The only good that can come out of this week’s “We Never” experience of a thermal body wrap is that you all read this and never do it. Part of the reason this particular thermal wrap was such a dud was the setting. We bought the wrap on GroupOn and headed to Redondo Beach expecting at least a spa experience (if nothing else, I love the smell of a spa). Instead, we found the “spa” in a walk-up dingy suite of offices.
The spa consisted of two rooms divided by nothing more than a screen with our thermal wrap sitting smack in the middle of the first room. I went first, slipping into the big silver wrap. I was zipped in and the temperature was cranked up. Then the experience began – I sweated for 50 minutes.

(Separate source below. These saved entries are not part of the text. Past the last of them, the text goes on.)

(* ===== verification/TimeText.v ===== *)
(** * Go's time package: RFC 3339 text

    [format_rfc3339] is t.UTC().Format(time.RFC3339), [parse_rfc3339] is
    time.Parse(time.RFC3339, s) with the leniencies of Go's layout parser (a one-digit
    hour, a comma before the fraction, zone offsets up to 24:60). Times are nanoseconds
    since the Unix epoch. *)

From S2P Require Import Prelude.

Module Civil.
Local Open Scope Z_scope.

(** Days since 1970-01-01 of a proleptic Gregorian date; a year starts in March so that the
    leap day is its last. *)
Definition days_from_civil (y m d : Z) : Z :=
  let y' := if m <=? 2 then y - 1 else y in
  let era := y' / 400 in
  let yoe := y' mod 400 in
  let doy := (153 * ((m + 9) mod 12) + 2) / 5 + d - 1 in
  let doe := yoe * 365 + yoe / 4 - yoe / 100 + doy in
  era * 146097 + doe - 719468.

Definition civil_from_days (z0 : Z) : Z * Z * Z :=
  let z := z0 + 719468 in
  let era := z / 146097 in
  let doe := z mod 146097 in
  let yoe := (doe - doe / 1460 + doe / 36524 - doe / 146096) / 365 in
  let doy := doe - (365 * yoe + yoe / 4 - yoe / 100) in
  let mp := (5 * doy + 2) / 153 in
  let d := doy - (153 * mp + 2) / 5 + 1 in
  let m := if mp <? 10 then mp + 3 else mp - 9 in
  let y := yoe + era * 400 in
  ((if m <=? 2 then y + 1 else y), m, d).

Definition is_leap (y : Z) : bool := (y mod 4 =? 0) && (negb (y mod 100 =? 0) || (y mod 400 =? 0)).

Definition days_in (m y : Z) : Z :=
  if m =? 2 then (if is_leap y then 29 else 28)
  else if (m =? 4) || (m =? 6) || (m =? 9) || (m =? 11) then 30 else 31.
End Civil.

Module Rfc3339.
Local Open Scope Z_scope.

(** appendInt with a width. *)
Definition digit (z : Z) : ascii := Nb (Z.to_N (z mod 10) + 48).
Definition pad2 (z : Z) : string := String (digit (z / 10)) (String (digit z) "").
Definition pad4 (z : Z) : string := pad2 (z / 100) +:+ pad2 z.
Definition year_text (y : Z) : string :=
  if (0 <=? y) && (y <=? 9999) then pad4 y
  else if y <? 0 then "-" +:+ (if - y <=? 9999 then pad4 (- y) else itoa (- y)) else itoa y.

Definition format (t : Z) : string :=
  let sec := t / second in
  let '(y, m, d) := Civil.civil_from_days (sec / 86400) in
  let r := sec mod 86400 in
  year_text y +:+ "-" +:+ pad2 m +:+ "-" +:+ pad2 d +:+ "T" +:+
  pad2 (r / 3600) +:+ ":" +:+ pad2 (r / 60 mod 60) +:+ ":" +:+ pad2 (r mod 60) +:+ "Z".

Definition digit_val (c : ascii) : option Z :=
  if ((48 <=? bN c) && (bN c <=? 57))%N then Some (Z.of_N (bN c) - 48) else None.

Definition lit (c : ascii) (s : string) : option string :=
  match s with String d r => if ceqb c d then Some r else None | "" => None end.

(** getnum(value, fixed). *)
Definition num2 (s : string) : option (Z * string) :=
  match s with
  | String a (String b r) => x ← digit_val a; y ← digit_val b; Some (10 * x + y, r)
  | _ => None
  end.
Definition num12 (s : string) : option (Z * string) :=
  match s with
  | String a (String b r) =>
      x ← digit_val a;
      match digit_val b with Some y => Some (10 * x + y, r) | None => Some (x, String b r) end
  | String a "" => x ← digit_val a; Some (x, "")
  | "" => None
  end.
Definition num4 (s : string) : option (Z * string) :=
  '(h, r) ← num2 s; '(l, r') ← num2 r; Some (100 * h + l, r').

(** A run of digits; the first nine count. *)
Fixpoint fraction (w : Z) (s : string) : Z * string :=
  match s with
  | String c r => match digit_val c with
                  | Some x => let '(n, k) := fraction (w / 10) r in (x * w + n, k)
                  | None => (0, s)
                  end
  | "" => (0, "")
  end.
Definition nanos (s : string) : Z * string :=
  match s with
  | String c (String d r) =>
      if (ceqb c "." || ceqb c ",") && bool_decide (is_Some (digit_val d))
      then fraction 100000000 (String d r) else (0, s)
  | _ => (0, s)
  end.

(** The zone: Z or a signed hh:mm, in seconds east. *)
Definition zone (s : string) : option Z :=
  match s with
  | String c r =>
      if ceqb c "Z" then (if r =s "" then Some 0 else None)
      else '(h, r1) ← num2 r; r2 ← lit ":" r1; '(m, r3) ← num2 r2;
           if (24 <? h) || (60 <? m) || (r3 <>s "") then None
           else if ceqb c "+" then Some ((h * 60 + m) * 60)
           else if ceqb c "-" then Some (- ((h * 60 + m) * 60)) else None
  | "" => None
  end.

Definition parse (s : string) : option Z :=
  '(y, s) ← num4 s; s ← lit "-" s; '(mo, s) ← num2 s; s ← lit "-" s; '(d, s) ← num2 s;
  s ← lit "T" s; '(h, s) ← num12 s; s ← lit ":" s; '(mi, s) ← num2 s; s ← lit ":" s;
  '(sec, s) ← num2 s;
  let '(ns, s) := nanos s in
  off ← zone s;
  if (mo <? 1) || (12 <? mo) || (23 <? h) || (59 <? mi) || (59 <? sec) || (d <? 1) || (Civil.days_in mo y <? d)
  then None
  else Some ((Civil.days_from_civil y mo d * 86400 + h * 3600 + mi * 60 + sec - off) * second + ns).
End Rfc3339.

Definition format_rfc3339 : Z → string := Rfc3339.format.
Definition parse_rfc3339 : string → option Z := Rfc3339.parse.

(** ** Formatting and parsing again keeps the second *)

Module Rfc3339Facts.
Import Rfc3339.
Local Open Scope Z_scope.

Lemma digit_val_digit z : digit_val (digit z) = Some (z mod 10).
Proof.
  unfold digit_val, digit. pose proof (Z.mod_pos_bound z 10 ltac:(lia)).
  rewrite bN_Nb by lia. replace ((48 <=? Z.to_N (z mod 10) + 48) && (Z.to_N (z mod 10) + 48 <=? 57))%N with true.
  - f_equal. lia.
  - symmetry. apply andb_true_intro. split; apply N.leb_le; lia.
Qed.

Lemma num2_pad z r : 0 <= z < 100 → num2 (pad2 z +:+ r) = Some (z, r).
Proof.
  intros H. unfold pad2. simpl. rewrite !digit_val_digit. simpl. f_equal. f_equal. div_lia.
Qed.

Lemma num12_pad z r : 0 <= z < 100 → num12 (pad2 z +:+ r) = Some (z, r).
Proof.
  intros H. unfold pad2. simpl. rewrite !digit_val_digit. simpl. f_equal. f_equal. div_lia.
Qed.

Lemma pad2_mod z : pad2 (z mod 100) = pad2 z.
Proof.
  unfold pad2, digit. replace (z mod 100 / 10 mod 10) with (z / 10 mod 10) by div_lia.
  by replace (z mod 100 mod 10) with (z mod 10) by div_lia.
Qed.

#[local] Opaque pad2 num2 num12.

Lemma num4_pad z r : 0 <= z < 10000 → num4 (pad4 z +:+ r) = Some (z, r).
Proof.
  intros H. unfold num4, pad4. rewrite sapp_assoc, num2_pad by div_lia. simpl.
  rewrite <- (pad2_mod z), num2_pad by div_lia. simpl. f_equal. f_equal. div_lia.
Qed.

(** The year of an era that a day falls in, and the day's place in that year. *)
Lemma year_of_era doe : 0 <= doe < 146097 →
  let yoe := (doe - doe / 1460 + doe / 36524 - doe / 146096) / 365 in
  0 <= yoe < 400 ∧ 0 <= doe - (365 * yoe + yoe / 4 - yoe / 100) <= 365 ∧
  (doe - (365 * yoe + yoe / 4 - yoe / 100) = 365 →
   (yoe + 1) mod 4 = 0 ∧ ((yoe + 1) mod 100 = 0 → (yoe + 1) mod 400 = 0)).
Proof. intros H. cbn zeta. split; [div_lia|]. split; [div_lia|]. intros ?. split; [div_lia|]. intros ?. div_lia. Qed.

Lemma month_of_year doy mp : 0 <= doy <= 365 → mp = (5 * doy + 2) / 153 →
  0 <= mp <= 11 ∧ 1 <= doy - (153 * mp + 2) / 5 + 1 <=
    (if mp =? 11 then (if doy =? 365 then 29 else 28) else if (mp =? 1) || (mp =? 3) || (mp =? 6) || (mp =? 8) then 30 else 31).
Proof.
  intros H Hm. assert (0 <= mp <= 11) by div_lia. split; [done|].
  assert (mp = 0 ∨ mp = 1 ∨ mp = 2 ∨ mp = 3 ∨ mp = 4 ∨ mp = 5 ∨ mp = 6 ∨ mp = 7 ∨ mp = 8 ∨ mp = 9 ∨ mp = 10 ∨ mp = 11)
    as Hc by lia.
  repeat destruct Hc as [Hc|Hc]; rewrite Hc in *; simpl; try div_lia. destruct (Z.eqb_spec doy 365); div_lia.
Qed.

Lemma civil_inverse z y m d : Civil.civil_from_days z = (y, m, d) →
  Civil.days_from_civil y m d = z ∧ 1 <= m <= 12 ∧ 1 <= d <= Civil.days_in m y.
Proof.
  unfold Civil.civil_from_days. set (era := (z + 719468) / 146097). set (doe := (z + 719468) mod 146097).
  assert (Hz : z = era * 146097 + doe - 719468) by (unfold era, doe; div_lia).
  pose proof (year_of_era doe ltac:(unfold doe; div_lia)) as (Hy & Hd & Hl). clearbody era doe. cbn zeta in *.
  set (yoe := (doe - doe / 1460 + doe / 36524 - doe / 146096) / 365) in *. clearbody yoe.
  set (doy := doe - (365 * yoe + yoe / 4 - yoe / 100)) in *.
  pose proof (month_of_year doy _ Hd eq_refl) as [Hm Hday]. set (mp := (5 * doy + 2) / 153) in *.
  clearbody mp. intros [= Ey Em Ed]. rewrite Ed in Hday.
  assert (Hm9 : (m + 9) mod 12 = mp) by (destruct (Z.ltb_spec mp 10); div_lia).
  assert (Hm2 : (m <=? 2) = negb (mp <? 10)) by (destruct (Z.ltb_spec mp 10), (Z.leb_spec m 2); simpl; lia).
  rewrite Em, Hm2 in Ey. split; [|split].
  - unfold Civil.days_from_civil. rewrite Hm2, Hm9.
    replace (if negb (mp <? 10) then y - 1 else y) with (yoe + era * 400) by (destruct (mp <? 10); simpl in *; lia).
    rewrite Z.div_add, Z.mod_add, Z.div_small, Z.mod_small by lia. unfold doy in Ed. lia.
  - destruct (Z.ltb_spec mp 10); lia.
  - split; [lia|]. unfold Civil.days_in, Civil.is_leap.
    destruct (Z.eqb_spec mp 11) as [->|].
    + simpl in Ey, Em. subst m y. simpl. destruct (Z.eqb_spec doy 365) as [Hdoy|]; [|repeat case_match; lia].
      destruct (Hl Hdoy) as [L4 L400].
      replace ((yoe + era * 400 + 1) mod 4) with 0 by div_lia.
      replace ((yoe + era * 400 + 1) mod 100) with ((yoe + 1) mod 100) by div_lia.
      replace ((yoe + era * 400 + 1) mod 400) with ((yoe + 1) mod 400) by div_lia.
      destruct (Z.eqb_spec ((yoe + 1) mod 100) 0) as [E|]; simpl; [rewrite (L400 E); simpl|]; lia.
    + assert (m = if mp <? 10 then mp + 3 else mp - 9) as -> by done. destruct (Z.ltb_spec mp 10);
      repeat match goal with |- context [?a =? ?b] => destruct (Z.eqb_spec a b)
             | H : context [?a =? ?b] |- _ => destruct (Z.eqb_spec a b) end; simpl in *; lia.
Qed.

Lemma parse_format t : (let '(y, _, _) := Civil.civil_from_days (t / second / 86400) in 0 <= y <= 9999) →
  parse (format t) = Some (t / second * second).
Proof.
  unfold format. set (sec := t / second). destruct (Civil.civil_from_days (sec / 86400)) as [[y m] d] eqn:E.
  intros Hy. apply civil_inverse in E as (Hd & Hm & Hdd).
  assert (d <= 31) by (revert Hdd; unfold Civil.days_in; repeat case_match; lia).
  set (r := sec mod 86400). assert (Hr : 0 <= r < 86400) by (apply Z.mod_pos_bound; lia).
  unfold year_text. replace ((0 <=? y) && (y <=? 9999)) with true
    by (symmetry; apply andb_true_intro; split; apply Z.leb_le; lia).
  unfold parse. rewrite num4_pad by lia. simpl. rewrite num2_pad by lia. simpl. rewrite num2_pad by lia. simpl.
  rewrite num12_pad by div_lia. simpl. rewrite num2_pad by div_lia. simpl. rewrite num2_pad by div_lia. simpl.
  replace ((m <? 1) || (12 <? m) || (23 <? r / 3600) || (59 <? r / 60 mod 60) || (59 <? r mod 60) || (d <? 1) ||
    (Civil.days_in m y <? d)) with false.
  - f_equal. rewrite Hd. assert (sec = sec / 86400 * 86400 + r) by (unfold r; div_lia).
    assert (r = r / 3600 * 3600 + r / 60 mod 60 * 60 + r mod 60) by div_lia. lia.
  - symmetry. rewrite !orb_false_iff, !Z.ltb_ge. repeat split; div_lia || lia.
Qed.
End Rfc3339Facts.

That was it – no herbal pastes, no new age music, no ambience – just me, a big silver sleeping bag, and my sweat. Erin went next. This time, it was Erin, the big silver sleeping bag and again my sweat. That’s right. There was no inner lining taken out and replaced. Instead, the spa owner took a disinfectant wipey and ran it over the inside of the bag. We could both still see the sweat in the bag. Bless her soul, Erin got in that bag and read her book for her 50 minutes of treatment.
I suppose we lost some water weight but as I said when we were walking out, I could have gone to Riverside to watch a baseball game in the middle of July and lost as much…and Erin could have sat next to me, gladly avoiding any contact with me and my sweat.